▶ **EXERCISE REQUIREMENTS**
Your task is to repeat exactly the lines below between the line holding "size error the overflow had set. *)" and the line holding "[demo_turn (FrameData demo_data); demo_turn FrameEnd]", inclusive, and only those.

[[ INFORMATION SUPPLIED, beginning ]]

(** A stall hides an overflow: whenever the limit was exceeded and the body
    then stalls, the reader finds the read timeout as terminal error, not the
    size error the overflow had set. *)
Theorem pump_stall_hides_overflow max turns (b : BodyChan C) got b' :
  (forall limit, max = Some limit -> 0 <= limit < USIZE_MAX)%Z ->
  pump_hyper_body_to_channel_limited max turns b = Some (got, true, b') ->
  cv_rx (bview b') = true -> body_ending turns = Some FrameElapsed ->
  bc_terminal b' = Some frame_timed_out /\
  exists limit n, max = Some limit /\ (limit < bytes_of (take (S n) (body_data turns)))%Z.
Proof.
  intros Hmax E Hrx Hf.
  assert (pump_did max turns 0 b got true b') as (n & e & _ & _ & Ht & He).
  { apply pump_loop_did; try done; [intros l El; by apply Hmax|]. intros l El. by apply Hmax. }
  inversion He as [| | |limit f Em Hn Ef Hlt|]; subst.
  rewrite Hf in Ef. injection Ef as <-. split; [done|]. by exists limit, n.
Qed.
End props.

(** ** Concrete instances *)

Definition demo_pipe (cap : nat) (queued : list Bytes) : BodyChan ChanView :=
  mkBodyChan (mkChan queued cap 1 true) None 0 1 false.
Definition demo_data : Bytes := [Byte.x61; Byte.x62].
Definition demo_turn (f : FrameAns) : PumpTurn := mkTurn [] f [].

Lemma pump_outcome_witness :
  exists got s b', pump_hyper_body_to_channel_limited (Some 3%Z)
      [demo_turn (FrameData demo_data); demo_turn (FrameData demo_data); demo_turn FrameEnd]
      (demo_pipe 4 []) = Some (got, s, b').
Proof.
  destruct (pump_outcome (Some 3%Z)
    [demo_turn (FrameData demo_data); demo_turn (FrameData demo_data); demo_turn FrameEnd]
    (demo_pipe 4 [])) as (got & s & b' & E & _).
  - intros limit [= <-]. vm_compute. split; [discriminate|reflexivity].
  - eexists. reflexivity.
  - by exists got, s, b'.
Defined.

Lemma pump_slow_reader_witness :
  exists b', pump_hyper_body_to_channel_limited None
      [demo_turn (FrameData demo_data); demo_turn FrameEnd] (demo_pipe 1 [[Byte.x00]]) =
      Some ([], false, b') /\ bc_terminal b' = None.
Proof.
  destruct (pump_slow_reader_truncates None demo_data [demo_turn FrameEnd] (demo_pipe 1 [[Byte.x00]]))
    as (b' & E & Ht & _); [reflexivity|apply le_n|reflexivity|vm_compute; split; discriminate|reflexivity|].
  by exists b'.
Defined.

[[ INFORMATION SUPPLIED, end ]]

▶ **SOLVED PROBLEM**
    size error the overflow had set. *)
Theorem pump_stall_hides_overflow max turns (b : BodyChan C) got b' :
  (forall limit, max = Some limit -> 0 <= limit < USIZE_MAX)%Z ->
  pump_hyper_body_to_channel_limited max turns b = Some (got, true, b') ->
  cv_rx (bview b') = true -> body_ending turns = Some FrameElapsed ->
  bc_terminal b' = Some frame_timed_out /\
  exists limit n, max = Some limit /\ (limit < bytes_of (take (S n) (body_data turns)))%Z.
Proof.
  intros Hmax E Hrx Hf.
  assert (pump_did max turns 0 b got true b') as (n & e & _ & _ & Ht & He).
  { apply pump_loop_did; try done; [intros l El; by apply Hmax|]. intros l El. by apply Hmax. }
  inversion He as [| | |limit f Em Hn Ef Hlt|]; subst.
  rewrite Hf in Ef. injection Ef as <-. split; [done|]. by exists limit, n.
Qed.
End props.

(** ** Concrete instances *)

Definition demo_pipe (cap : nat) (queued : list Bytes) : BodyChan ChanView :=
  mkBodyChan (mkChan queued cap 1 true) None 0 1 false.
Definition demo_data : Bytes := [Byte.x61; Byte.x62].
Definition demo_turn (f : FrameAns) : PumpTurn := mkTurn [] f [].

Lemma pump_outcome_witness :
  exists got s b', pump_hyper_body_to_channel_limited (Some 3%Z)
      [demo_turn (FrameData demo_data); demo_turn (FrameData demo_data); demo_turn FrameEnd]
      (demo_pipe 4 []) = Some (got, s, b').
Proof.
  destruct (pump_outcome (Some 3%Z)
    [demo_turn (FrameData demo_data); demo_turn (FrameData demo_data); demo_turn FrameEnd]
    (demo_pipe 4 [])) as (got & s & b' & E & _).
  - intros limit [= <-]. vm_compute. split; [discriminate|reflexivity].
  - eexists. reflexivity.
  - by exists got, s, b'.
Defined.

Lemma pump_slow_reader_witness :
  exists b', pump_hyper_body_to_channel_limited None
      [demo_turn (FrameData demo_data); demo_turn FrameEnd] (demo_pipe 1 [[Byte.x00]]) =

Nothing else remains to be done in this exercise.